This is the stuff they're talking about bud: What fuel to run... 87 octane vs 93 octane... EDIT (or E85?)


----------



## snowwy66 (Nov 5, 2017)

So I can go back to running 85?


----------



## HBCRUZE2017 (Jan 25, 2018)

woa woa we talking about 87 vs 91 lol where do you even buy 85? lol


----------



## HBCRUZE2017 (Jan 25, 2018)

ive ran 87 and 91 before not tuned and not really seen a big difference in mpg power maybe? but nothing huge...its a cruze again not a racecar


----------



## Barry Allen (Apr 18, 2018)

HBCRUZE2017 said:


> lol no they are not they are an economy car made to use with 87 octane a turbocharged camaro or cobalt ss yes as its a performance car but not a sonic or cruze


It is widely acknowledged that the engine in the Cruze is gimped to use 87 octane only to push a widely-selling product into the US market. People buying an entry-level Chevrolet would not tolerate a car that requires mid-grade or premium fuel, so GM make it capable of using 87 octane with reduced performance.

Best results, depending on your location/climate, are to use at least mid-grade during colder/winter months, and to use premium fuel during any hot weather months.


----------



## Barry Allen (Apr 18, 2018)

HBCRUZE2017 said:


> woa woa we talking about 87 vs 91 lol where do you even buy 85? lol


85 octane fuel is available in a few locations in the high plains states (the middle of the USA).
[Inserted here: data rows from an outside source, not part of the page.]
Variables RemoteRequest NotebookUpdate : Type.
Variable decodeRequests : list byte -> list RemoteRequest * option Throwable.
Variable decodeUpdates : list byte -> list NotebookUpdate * option Throwable.
Variable isShutdownRequest : RemoteRequest -> bool.
Variable client : SocketTransportClient.

Local Abbreviation main := (mainChannel (client_channels client)).
Local Abbreviation upd := (notebookUpdatesChannel (client_channels client)).
Local Abbreviation reqs := (requests decodeRequests isShutdownRequest client).
Local Abbreviation upds := (updates decodeUpdates client).
Local Abbreviation latch := (Env.promise (client_closed client)).

(** With the latch pending, the values decoded and not delivered yet come
    first. *)
Lemma updates_pull_pending (fuel : nat) (u : NotebookUpdate)
  (pending : list NotebookUpdate) (err : option Throwable) (env : Env.t) :
  latch env = Promise.Pending ->
  Stream.pull upds fuel (tt, (u :: pending, err)) env
  = (Stream.Emit u (tt, (pending, err)), env).
Proof.
  intros Hp. unfold updates, updateStream.
  cbn [Stream.pull Stream.interruptAndIgnoreWhen Stream.through_decode
       Env.streamOf Stream.init fst snd].
  rewrite Hp. reflexivity.
Qed.

(** With the latch pending and nothing to deliver, a pull of [updates] is
    a [read()] on the channel of the updates. *)
Lemma updates_pull_read (fuel : nat) (env : Env.t) (fs : FramedSocket.t) :
  latch env = Promise.Pending ->
  nth_error (Env.sockets env) upd = Some fs ->
  Stream.pull upds fuel (tt, ([], None)) env
  = match FramedSocket.read fuel fs with
    | (Success (Some (Some buf)), fs') =>
        (Stream.Skip (tt, decodeUpdates (FramedSocket.BitVector_view buf)),
         Env.set_sockets (Env.update upd fs' (Env.sockets env)) env)
    | (Success (Some None), fs') =>
        (Stream.Skip (tt, ([], None)),
         Env.set_sockets (Env.update upd fs' (Env.sockets env)) env)
    | (Success None, fs') =>
        (Stream.Done,
         Env.set_sockets (Env.update upd fs' (Env.sockets env)) env)
    | (Failure e, fs') =>
        (Stream.Done,
         Env.set_sockets
           (Env.update upd
              (FramedSocket.set_closed
                 (Promise.fail e (FramedSocket.closed fs')) fs')
              (Env.sockets env)) env)
    | (NoReturn, fs') =>
        (Stream.Stall,
         Env.set_sockets (Env.update upd fs' (Env.sockets env)) env)
    end.
Proof.
  intros Hp Hn. unfold updates, updateStream.
  cbn [Stream.pull Stream.interruptAndIgnoreWhen Stream.through_decode
       Env.streamOf Stream.init fst snd].
  rewrite Hp. cbn [Promise.isDone]. rewrite Hn. rewrite bitVectors_pull.
  destruct (FramedSocket.read fuel fs) as [[[[buf|]|]|e|] fs']; reflexivity.
Qed.
(** * Mandelbrot viewer: escape-time evaluation, coordinate mapping, colouring

    A shallow embedding of [src/app/components/MandelbrotViewer.tsx] (the React
    component with its WebGL fragment shader and its GSAP animation callbacks)
    and of the canvas routine [renderMandelbrot] with its helper [hslToRgb].

    Numeric model.  A JavaScript [number] and a GLSL [float] are both modelled
    by an exact rational ([Q]): every arithmetic operation of the source is
    the corresponding field operation, comparisons are the order of [Q], and
    [Math.round], [Math.floor], [floor], [mod] and [%] are the integer-part
    functions they denote.  Rounding to binary64/binary32, overflow and NaN
    are outside this model; where the source divides by the iteration cap
    the statements assume the cap is not 0.  A literal with an integral
    value is written without its decimal point ([2.0] as [2]).  Values the
    source uses as integers (loop counters, pixel indices, buffer
    dimensions, the iteration cap, the shader's [int]s) are [Z].  Only
    [Math.log] needs the real numbers.

    Effects.  The 2D context is the list of the images put on it.  The WebGL
    context is the log of the calls [compileShader] and [createProgram] make
    on it, together with its answers, which are left free; a [throw] is an
    outcome of the computation. *)

From Stdlib Require Import ZArith QArith Qround Qreals Reals Lra Lqa Lia Bool.
From Stdlib Require String.
Import String.StringSyntax.
Delimit Scope string_scope with string.
From stdpp Require Import base list list_numbers.

Open Scope Q_scope.

(** ** Numbers *)

Module Num.

(** [x < y] on numbers, as a boolean. *)
Definition ltb (x y : Q) : bool := negb (Qle_bool y x).

(** [x <= y] on numbers, as a boolean. *)
Definition leb (x y : Q) : bool := Qle_bool x y.

(** Truncation toward zero (the integer quotient that [%] uses). *)
Definition trunc (x : Q) : Z := if ltb x 0 then Qceiling x else Qfloor x.

(** JavaScript [a % b]: the remainder takes the sign of the dividend. *)
Definition rem (a b : Q) : Q := a - b * inject_Z (trunc (a / b)).

(** GLSL [floor(x)], a float again. *)
Definition floor (x : Q) : Q := inject_Z (Qfloor x).

(** GLSL [mod(x, y) = x - y * floor(x / y)]. *)
Definition mod_ (x y : Q) : Q := x - y * floor (x / y).

(** JavaScript [Math.round]: nearest integer, ties toward plus infinity. *)
Definition Math_round (x : Q) : Z := Qfloor (x + 1 / 2).

(** Conversion of an integer-valued number into a [Uint8ClampedArray]
    element (the [ImageData.data] store). *)
Definition toUint8Clamp (v : Z) : Z := Z.max 0 (Z.min 255 v).

(** JavaScript [Math.floor (r)] of a real. *)
Definition Math_floor (r : R) : Z := Zfloor r.

(** JavaScript [Math.log]: the natural logarithm. *)
Definition Math_log (x : Q) : R := ln (Q2R x).

End Num.

Notation "x <? y" := (Num.ltb x y) : Q_scope.
Notation "x >? y" := (Num.ltb y x) : Q_scope.
Notation "x <=? y" := (Num.leb x y) : Q_scope.
Notation "x >=? y" := (Num.leb y x) : Q_scope.
Notation "a 'rem' b" := (Num.rem a b) (at level 40, left associativity) : Q_scope.

(** Two- to four-component vectors of the shading language. *)
Record vec2 := Vec2 { v2x : Q; v2y : Q }.
Record vec3 := Vec3 { v3x : Q; v3y : Q; v3z : Q }.
Record vec4 := Vec4 { v4x : Q; v4y : Q; v4z : Q; v4w : Q }.

(** The state of an escape-time loop: the iterate [(x, y)] and the counter
    the colour stage reads. *)
Record IterState := mkIter { it_x : Q; it_y : Q; it_iter : Z }.

(** ** The fragment shader ([fragmentShaderSource]) *)

Module Shader.

(** Uniforms supplied from JS. *)
Record Uniforms := mkUniforms {
  uScale : Q;
  uHueShift : Q;
  uResolution : vec2;
  uCenter : vec2;
  uMaxIter : Z
}.

Definition baseWidth : Q := 3.5.

(** The compile-time bound of the [for] loop. *)
Definition LOOP_BOUND : Z := 20000.

Definition hue2rgb (p q t : Q) : Q :=
  let t := if t <? 0 then t + 1 else t in
  let t := if t >? 1 then t - 1 else t in
  if t <? 1 / 6 then p + (q - p) * 6 * t
  else if t <? 1 / 2 then q
  else if t <? 2 / 3 then p + (q - p) * (2 / 3 - t) * 6
  else p.

Definition hsl2rgb (h s l : Q) : vec3 :=
  let q := if l <? 0.5 then l * (1 + s) else l + s - l * s in
  let p := 2 * l - q in
  let r := hue2rgb p q (h + 1 / 3) in
  let g := hue2rgb p q h in
  let b := hue2rgb p q (h - 1 / 3) in
  Vec3 r g b.

(** Steps 1 to 3 of [main]: the window [(xMin, xMax, yMin, yMax)] of the
    complex plane shown on screen. *)
Definition window (u : Uniforms) : Q * Q * Q * Q :=
  let aspect := v2y (uResolution u) / v2x (uResolution u) in
  let w := baseWidth / uScale u in
  let h := w * aspect in
  let xMin := v2x (uCenter u) - w / 2 in
  let xMax := v2x (uCenter u) + w / 2 in
  let yMin := v2y (uCenter u) - h / 2 in
  let yMax := v2y (uCenter u) + h / 2 in
  (xMin, xMax, yMin, yMax).

(** Step 4 of [main]: [gl_FragCoord] to the complex plane. *)
Definition sample (u : Uniforms) (gl_FragCoord : vec2) : Q * Q :=
  let '(xMin, xMax, yMin, yMax) := window u in
  let x0 := xMin + (v2x gl_FragCoord / v2x (uResolution u)) * (xMax - xMin) in
  let y0 := yMin + (v2y gl_FragCoord / v2y (uResolution u)) * (yMax - yMin) in
  (x0, y0).

(** Step 5 of [main]: the body of [for (int i = 0; i < 20000; i++)], run
    from counter value [i] with [fuel] counter values left below the bound.
    [iter] keeps its initial value unless the escape test assigns it. *)
Fixpoint loop (fuel : nat) (i : Z) (uMaxIter : Z) (x0 y0 : Q)
    (st : IterState) : IterState :=
  match fuel with
  | O => st
  | S fuel' =>
      if (i >=? uMaxIter)%Z then st
      else
        let xTemp := it_x st * it_x st - it_y st * it_y st + x0 in
        let y := 2 * it_x st * it_y st + y0 in
        let x := xTemp in
        if x * x + y * y >? 4 then mkIter x y i
        else loop fuel' (i + 1)%Z uMaxIter x0 y0 (mkIter x y (it_iter st))
  end.

(** [x = 0; y = 0; iter = 0] followed by the loop. *)
Definition iterate (uMaxIter : Z) (x0 y0 : Q) : IterState :=
  loop (Z.to_nat LOOP_BOUND) 0 uMaxIter x0 y0 (mkIter 0 0 0).

(** The hue of an outside point, in degrees, after [mod]. *)
Definition hue_degrees (iter uMaxIter : Z) (uHueShift : Q) : Q :=
  let ratio := inject_Z iter / inject_Z uMaxIter in
  Num.mod_ (ratio * 360 + uHueShift) 360.

(** Step 6 of [main]: the colour written to [gl_FragColor]. *)
Definition color (iter uMaxIter : Z) (uHueShift : Q) : vec4 :=
  if (iter =? uMaxIter)%Z then
    Vec4 0 0 0 1
  else
    let hue := hue_degrees iter uMaxIter uHueShift / 360 in
    let c := hsl2rgb hue 1 0.5 in
    Vec4 (v3x c) (v3y c) (v3z c) 1.

(** [main]: the value of [gl_FragColor] for one fragment. *)
Definition main (u : Uniforms) (gl_FragCoord : vec2) : vec4 :=
  let '(x0, y0) := sample u gl_FragCoord in
  let st := iterate (uMaxIter u) x0 y0 in
  color (it_iter st) (uMaxIter u) (uHueShift u).

(** The same loop with a ghost counter of the executed updates (the number
    of times the body computed [xTemp]); the shader itself keeps no such
    counter. *)
Fixpoint loop_updates (fuel : nat) (i : Z) (uMaxIter : Z) (x0 y0 : Q)
    (st : IterState) (updates : Z) : IterState * Z :=
  match fuel with
  | O => (st, updates)
  | S fuel' =>
      if (i >=? uMaxIter)%Z then (st, updates)
      else
        let xTemp := it_x st * it_x st - it_y st * it_y st + x0 in
        let y := 2 * it_x st * it_y st + y0 in
        let x := xTemp in
        if x * x + y * y >? 4 then (mkIter x y i, updates + 1)%Z
        else loop_updates fuel' (i + 1)%Z uMaxIter x0 y0
               (mkIter x y (it_iter st)) (updates + 1)%Z
  end.

Definition iterate_updates (uMaxIter : Z) (x0 y0 : Q) : IterState * Z :=
  loop_updates (Z.to_nat LOOP_BOUND) 0 uMaxIter x0 y0 (mkIter 0 0 0) 0.

End Shader.

(** ** The canvas routine ([renderMandelbrot], [hslToRgb]) *)

Module Canvas.

(** The object [hslToRgb] returns; [Math.round] makes each field an
    integer. *)
Record Rgb := mkRgb { r : Z; g : Z; b : Z }.

Definition hue2rgb (p q t : Q) : Q :=
  let t := if t <? 0 then t + 1 else t in
  let t := if t >? 1 then t - 1 else t in
  if t <? 1 / 6 then p + (q - p) * 6 * t
  else if t <? 1 / 2 then q
  else if t <? 2 / 3 then p + (q - p) * (2 / 3 - t) * 6
  else p.

Definition hslToRgb (h s l : Q) : Rgb :=
  let q := if l <? 0.5 then l * (1 + s) else l + s - l * s in
  let p := 2 * l - q in
  {| r := Num.Math_round (hue2rgb p q (h + 1 / 3) * 255);
     g := Num.Math_round (hue2rgb p q h * 255);
     b := Num.Math_round (hue2rgb p q (h - 1 / 3) * 255) |}.

(** The complex sample of pixel [(px, py)]. *)
Definition sample (px py width height : Z) (xMin xMax yMin yMax : Q)
    : Q * Q :=
  let x0 := xMin + (inject_Z px / inject_Z width) * (xMax - xMin) in
  let y0 := yMin + (inject_Z py / inject_Z height) * (yMax - yMin) in
  (x0, y0).

(** [while (x * x + y * y <= 4 && iter < maxIter) { ... iter++ }].  Each
    turn increments [iter], so [maxIter - iter] turns always suffice;
    [escape_time] starts the loop with that much [fuel]. *)
Fixpoint while_loop (fuel : nat) (maxIter : Z) (x0 y0 : Q)
    (st : IterState) : IterState :=
  match fuel with
  | O => st
  | S fuel' =>
      if (it_x st * it_x st + it_y st * it_y st <=? 4)
         && (it_iter st <? maxIter)%Z
      then
        let xTemp := it_x st * it_x st - it_y st * it_y st + x0 in
        let y := 2 * it_x st * it_y st + y0 in
        let x := xTemp in
        while_loop fuel' maxIter x0 y0 (mkIter x y (it_iter st + 1))
      else st
  end.
Fixpoint status_checks (groups : list (string * InstanceGroup))
                       (active_groups : list string) : M (list string) :=
  match groups with
  | [] => ret active_groups
  | (group, cfg) :: rest =>
      active_groups <-
        catch
          (response <- ec2 (DescribeInstances (ids cfg)) ;;
           state <- first_state_name response ;;
           if (state =? "running")%string
           then ret (active_groups ++ [group])
           else ret active_groups)
          (fun e =>
             logger ERROR (StatusCheckFailed group (str e)) ;;
             ret active_groups) ;;
      status_checks rest active_groups
  end.

Definition get_metrics : M Body :=
  active_groups <- status_checks INSTANCE_GROUPS [] ;;
  arrival_rate <- calculate_arrival_rate ;;
  ret (Metrics active_groups (round arrival_rate 2)).


(** * Vocabulary of the statements *)

(** ** The selector and the window *)

(** The two cut-over points of the selector. *)
Definition low_cutover : Q := inject_Z (THRESHOLD_T1 - HYSTERESIS).
Definition high_cutover : Q := inject_Z (THRESHOLD_T2 - HYSTERESIS).

(** Age of a window entry at time [now], and the window length. *)
Definition age (now : datetime) (entry : Entry) : timedelta :=
  now - timestamp entry.

Definition window_length : timedelta := timedelta_seconds REQUEST_LOG_WINDOW.

Definition cooldown : timedelta := timedelta_seconds COOLDOWN_PERIOD.

(** [Subsequence k l]: [k] is [l] with some entries left out, the others
    in their order. *)
Inductive Subsequence {A} : list A -> list A -> Prop :=
| sub_nil : Subsequence [] []
| sub_keep x k l : Subsequence k l -> Subsequence (x :: k) (x :: l)
| sub_drop x k l : Subsequence k l -> Subsequence k (x :: l).

(** Insertion order is time order. *)
Fixpoint time_ordered (log : list Entry) : Prop :=
  match log with
  | [] => True
  | e :: rest =>
      Forall (fun e' => timestamp e <= timestamp e') rest /\ time_ordered rest
  end.

(** Time between the oldest (first) and the newest (last) entry. *)
Definition span (log : list Entry) : timedelta :=
  timestamp (last log (mkEntry 0)) - timestamp (hd (mkEntry 0) log).

(** The rate the estimator reports for a pruned window. *)
Definition estimate (kept : list Entry) : Q :=
  if (List.length kept <? 2)%nat then 0%Q
  else if 0 <? span kept
       then (inject_Z (Z.of_nat (List.length kept)) / total_seconds (span kept))%Q
       else 0%Q.

(** The world after a rate computation that retained [kept]. *)
Definition pruned (w : World) (kept : list Entry) : World :=
  mkWorld kept (LAST_SCALING_TIME w) (S (ticks w)) (clock w)
          (history w) (ec2_api w) (logged w).

(** ** Reading a run of the actuator *)

(** The state name the actuator reads off a describe reply. *)
Definition state_of (r : Reply) : Result string :=
  match r with
  | Response ((name :: _) :: _) => Ok name
  | Response _ => Raise (IndexError "list index out of range")
  | Fault e => Raise e
  end.

(** The describe exchange a reconciliation of [instance_ids] opens with. *)
Definition describe_exchange (w : World) (instance_ids : list string) : Exchange :=
  mkExchange (DescribeInstances instance_ids)
             (ec2_api w (history w) (DescribeInstances instance_ids)).

Definition observed_state (w : World) (instance_ids : list string) : Result string :=
  state_of (reply (describe_exchange w instance_ids)).

(** The observed state is already the one the operation asks for. *)
Definition desired (operation current_state : string) : Prop :=
  (operation = "start" /\ current_state = "running")%string
  \/ (operation = "stop" /\ current_state = "stopped")%string.

(** The fleet call an operation stands for. *)
Definition action_of (operation : string) (instance_ids : list string) : option Call :=
  if (operation =? "start")%string then Some (StartInstances instance_ids)
  else if (operation =? "stop")%string then Some (StopInstances instance_ids)
  else None.

Definition done_message (operation : string) (instance_ids : list string) : Message :=
  if (operation =? "start")%string then StartedInstances instance_ids
  else StoppedInstances instance_ids.

(** [w] with the cooldown timestamp, the number of clock readings, the
    exchanges and what was logged brought up to date. *)
Definition after (w : World) (last : option datetime) (k : nat)
                 (h : list Exchange) (msgs : list (Level * Message)) : World :=
  mkWorld (REQUEST_LOG w) last k (clock w) h (ec2_api w) (logged w ++ msgs).

(** The cooldown gate lets a transition through: no transition was ever
    performed (no clock reading is made), or the reading made for the gate
    is at least the cooldown after the last one.  [k] is the number of
    clock readings made once the gate is passed. *)
Inductive gate_open (w : World) : nat -> Prop :=
| gate_never : LAST_SCALING_TIME w = None -> gate_open w (ticks w)
| gate_elapsed t :
    LAST_SCALING_TIME w = Some t ->
    cooldown <= clock w (ticks w) - t ->
    gate_open w (S (ticks w)).
(** * The watchdog of the Pionex trading bot, verified against its specification

    Shallow embedding of [src/watchdog.py]: the [Watchdog] class (a monitor
    object with a background polling thread), the restart trigger with its
    durable log file, and the module-level registry around the global
    [_watchdog_instance].

    Modelling conventions.
    - Python integers are [Z]; a [datetime] is the number of microseconds
      since the start of the calendar, a [timedelta] a number of
      microseconds, so that subtraction and comparison are exact.
    - Objects live in a heap and are named by references; the thread table,
      the file system and the logging output are shared state.
    - A Python statement sequence is a computation in the monad [M]: state
      passing, with a result that is a value or a raised exception.  State
      changes made before an exception is raised persist, as in Python.
    - What the program cannot control (the clock, whether a thread can be
      started, whether the module runs as a script, what the disk does) is an
      environment [Env] given to each step.
    - A call of a function or method, and a pass of the background loop, is
      one step of the model, and an execution is an interleaving of such
      steps in any order.  The source takes no lock, so the Python threads
      also interleave inside a call or a pass: the states between two
      statements of a method (say between the increment of line 90 and the
      write of line 140) are not states of the model.  The statements about
      one call or one pass taken alone do not depend on this; those about
      executions say what holds between the steps.
    - The readings of the clock are datetimes: the difference of two of them
      is always a timedelta. *)

From Stdlib Require Import ZArith Lia.
From stdpp Require Import base option list strings gmap.

(** ** Values, exceptions, log messages *)

(** Values stored in the dictionaries the code builds.  [VIso t] is the text
    [t.isoformat()] of the datetime [t]: the text is determined by [t] and
    determines it, so it is represented by [t] itself. *)
Inductive PyVal :=
| VNone
| VBool (b : bool)
| VInt (z : Z)
| VStr (s : string)
| VIso (t : Z).

Abbreviation PyDict := (gmap string PyVal).
Definition keys (p : BPlusTreePage) : list KeyType := map fst (entries p).

(** [array_ + index]: a slot before the start of the array is outside the
    page. *)
Definition NodeAt (p : BPlusTreePage) (index : Z) : outcome MappingType :=
  if index <? 0 then Undefined else Done (slot (array_ p) index).

Definition SetNodeAt (p : BPlusTreePage) (index : Z) (x : MappingType)
  : outcome BPlusTreePage :=
  if index <? 0 then Undefined else Done (SetArray p (store (array_ p) index x)).

(** [for (i = from; i < GetSize() - 1; i++) array_[i] = array_[i + 1];]
    with [n] iterations left. *)
Fixpoint shift_left (a : list MappingType) (i : Z) (n : nat) : list MappingType :=
  match n with
  | O => a
  | S m => shift_left (store a i (slot a (i + 1))) (i + 1) m
  end.

(** [for (i = GetSize(); i > to; i--) array_[i] = array_[i - 1];] with [n]
    iterations left, [i] the current index. *)
Fixpoint shift_right (a : list MappingType) (i : Z) (n : nat) : list MappingType :=
  match n with
  | O => a
  | S m => shift_right (store a i (slot a (i - 1))) (i - 1) m
  end.

(** *** b_plus_tree_leaf_page.cpp *)
Module LeafPage.

Definition Init (page_id parent_id max_size : Z) (p : BPlusTreePage) : BPlusTreePage :=
  let p := SetPageType p LEAF_PAGE in
  let p := SetSize p 0 in
  let p := SetPageId p page_id in
  let p := SetParentPageId p parent_id in
  let p := SetMaxSize p max_size in
  SetNextPageId p INVALID_PAGE_ID.

Definition KeyAt (p : BPlusTreePage) (index : Z) : KeyType :=
  fst (slot (array_ p) index).

(** The scan of [Insert]: [index] counts up from 0 over [n] remaining
    slots; [None] is the early [return false] on an equal key. *)
Fixpoint Insert_scan (p : BPlusTreePage) (key : KeyType) (index : Z) (n : nat)
  : option Z :=
  match n with
  | O => Some index
  | S m =>
      if comparator key (KeyAt p index) =? 0 then None
      else if comparator key (KeyAt p index) <? 0 then Some index
      else Insert_scan p key (index + 1) m
  end.

Definition Insert (p : BPlusTreePage) (key : KeyType) (value : ValueType)
  : bool * BPlusTreePage :=
  match Insert_scan p key 0 (Z.to_nat (GetSize p)) with
  | None => (false, p)
  | Some index =>
      let a := shift_right (array_ p) (GetSize p) (Z.to_nat (GetSize p - index)) in
      let a := store a index (key, value) in
      (true, IncreaseSize (SetArray p a) 1)
  end.

(** [for (i = GetSize() - 1; i >= 0; i--)], [n] being [i + 1]. *)
Fixpoint LowerBound_scan (p : BPlusTreePage) (key : KeyType) (n : nat) : Z :=
  match n with
  | O => -1
  | S i =>
      if comparator key (fst (slot (array_ p) (Z.of_nat i))) >=? 0 then Z.of_nat i
      else LowerBound_scan p key i
  end.

Definition LowerBound (p : BPlusTreePage) (key : KeyType) : Z :=
  LowerBound_scan p key (Z.to_nat (GetSize p)).

Definition Remove (p : BPlusTreePage) (key : KeyType) : bool * BPlusTreePage :=
  let index := LowerBound p key in
  if index =? -1 then (false, p)
  else
    let a := shift_left (array_ p) index (Z.to_nat (GetSize p - 1 - index)) in
    (true, IncreaseSize (SetArray p a) (-1)).

End LeafPage.

(** *** b_plus_tree_internal_page.cpp *)
Module InternalPage.

Definition Init (page_id parent_id max_size : Z) (p : BPlusTreePage) : BPlusTreePage :=
  let p := SetPageType p INTERNAL_PAGE in
  let p := SetSize p 1 in
  let p := SetPageId p page_id in
  let p := SetParentPageId p parent_id in
  SetMaxSize p max_size.

Definition KeyAt (p : BPlusTreePage) (index : Z) : KeyType :=
  fst (slot (array_ p) index).

Definition ValueAt (p : BPlusTreePage) (index : Z) : ValueType :=
  snd (slot (array_ p) index).

(** [for (index = GetSize() - 1; index >= 1; index--)] stopping at the first
    slot whose key is at most [key]; [n] is the number of slots left to
    look at, so the loop exits with [index] when [n] is 0. *)
Fixpoint LowerBound_scan (p : BPlusTreePage) (key : KeyType) (index : Z) (n : nat) : Z :=
  match n with
  | O => index
  | S m =>
      if comparator key (fst (slot (array_ p) index)) >=? 0 then index
      else LowerBound_scan p key (index - 1) m
  end.

Definition LowerBound (p : BPlusTreePage) (key : KeyType) : Z :=
  LowerBound_scan p key (GetSize p - 1) (Z.to_nat (GetSize p - 1)).

Definition Insert (p : BPlusTreePage) (key : KeyType) (value : ValueType)
  : BPlusTreePage :=
  let index := LowerBound p key in
  let a := shift_right (array_ p) (GetSize p) (Z.to_nat (GetSize p - (index + 1))) in
  let a := store a (index + 1) (key, value) in
  IncreaseSize (SetArray p a) 1.

Definition Remove (p : BPlusTreePage) (index : Z) : BPlusTreePage :=
  let a := shift_left (array_ p) index (Z.to_nat (GetSize p - 1 - index)) in
  IncreaseSize (SetArray p a) (-1).

End InternalPage.

(* ================================================================== *)
(** ** lru_k_replacer.cpp                                              *)
(* ================================================================== *)

(** The replacer that finds its victim by scanning the frames. *)
Module LRUKReplacer.

(** [history_[f]] is a [std::list<size_t>] with the most recent access at
    the front. *)
Record t : Type := mk {
  replacer_size_ : Z;
  k_ : Z;
  current_timestamp_ : Z;
  curr_size_ : Z;
  history_ : list (list Z);
  allocated_ : list bool;
  evictable_ : list bool
}.

(** The constructor: the three vectors are resized to [num_frames]; the
    timestamp and [curr_size_] start at zero. *)
Definition init (num_frames k : Z) : t :=
  let n := Z.to_nat num_frames in
  mk num_frames k 0 0 (repeat [] n) (repeat false n) (repeat false n).

Definition set_history (r : t) (h : list (list Z)) : t :=
  mk (replacer_size_ r) (k_ r) (current_timestamp_ r) (curr_size_ r) h
    (allocated_ r) (evictable_ r).
Definition set_allocated (r : t) (a : list bool) : t :=
  mk (replacer_size_ r) (k_ r) (current_timestamp_ r) (curr_size_ r) (history_ r)
    a (evictable_ r).
Definition set_evictable (r : t) (e : list bool) : t :=
  mk (replacer_size_ r) (k_ r) (current_timestamp_ r) (curr_size_ r) (history_ r)
    (allocated_ r) e.
Definition set_curr_size (r : t) (s : Z) : t :=
  mk (replacer_size_ r) (k_ r) (current_timestamp_ r) s (history_ r)
    (allocated_ r) (evictable_ r).
Definition set_current_timestamp (r : t) (s : Z) : t :=
  mk (replacer_size_ r) (k_ r) s (curr_size_ r) (history_ r)
    (allocated_ r) (evictable_ r).

Definition IsValidFrameId (r : t) (frame_id : Z) : bool :=
  frame_id <? wrap_int (replacer_size_ r).

Definition Size (r : t) : Z := curr_size_ r.

Definition RemoveInternal (r : t) (frame_id : Z) : outcome t :=
  h <- vec_set (history_ r) frame_id [] ;;
  e <- vec_set (evictable_ r) frame_id false ;;
  a <- vec_set (allocated_ r) frame_id false ;;
  Done (mk (replacer_size_ r) (k_ r) (current_timestamp_ r)
          (wrap_size_t (curr_size_ r - 1)) h a e).

Definition sentinel : Z := 1000000000.

(** The first loop of [Evict] over the frames still to visit; the result
    is the pair [(id, highest_diff)] at loop exit. *)
Fixpoint Evict_complete (r : t) (frames : list nat) (id highest_diff : Z)
  : outcome (Z * Z) :=
  match frames with
  | [] => Done (id, highest_diff)
  | i :: rest =>
      a <- vec_get (allocated_ r) (Z.of_nat i) ;;
      e <- vec_get (evictable_ r) (Z.of_nat i) ;;
      if negb a || negb e then Evict_complete r rest id highest_diff
      else
        h <- vec_get (history_ r) (Z.of_nat i) ;;
        if Z.of_nat (length h) =? k_ r then
          b <- back h ;;
          let diff := wrap_size_t (current_timestamp_ r - b) in
          if diff >? highest_diff then Evict_complete r rest (Z.of_nat i) diff
          else Evict_complete r rest id highest_diff
        else Done (id, sentinel)
  end.

(** The second loop: the pair is [(id, earliest_time)]. *)
Fixpoint Evict_incomplete (r : t) (frames : list nat) (id earliest_time : Z)
  : outcome (Z * Z) :=
  match frames with
  | [] => Done (id, earliest_time)
  | i :: rest =>
      a <- vec_get (allocated_ r) (Z.of_nat i) ;;
      e <- vec_get (evictable_ r) (Z.of_nat i) ;;
      h <- vec_get (history_ r) (Z.of_nat i) ;;
      if negb a || negb e || (Z.of_nat (length h) =? k_ r)
      then Evict_incomplete r rest id earliest_time
      else
        b <- back h ;;
        if b <? earliest_time then Evict_incomplete r rest (Z.of_nat i) b
        else Evict_incomplete r rest id earliest_time
  end.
It's so limited availability it's not worth mentioning.

They were referring to E85, a blend of 85% ethanol with regular unleaded that results in about 100-105 octane.


----------



## snowwy66 (Nov 5, 2017)

I don't know about the mid states but 85 is pretty common for us in the western mountains.


----------



## Barry Allen (Apr 18, 2018)

snowwy66 said:


> I don't know about the mid states but 85 is pretty common for us in the western mountains.


Almost any regular gasoline car without a turbocharger can probably run fine with 85 octane.


----------



## Barry Allen (Apr 18, 2018)

HBCRUZE2017 said:


> ive ran 87 and 91 before not tuned and not really seen a big difference in mpg power maybe? but nothing huge...its a cruze again not a racecar


You have to run at least 3 tanks of premium fuel through the car so the ECU can recalibrate to having 91-93 octane fuel.


----------



## 17Hatch6MT (Dec 28, 2015)

Lower octane in mountain areas because the thinner air means less pressure in the cylinder and less octane is necessary to prevent detonation.


----------



## WillL84 (Aug 5, 2019)

Barry Allen said:


> Almost any regular gasoline car without a turbocharger can probably run fine with 85 octane.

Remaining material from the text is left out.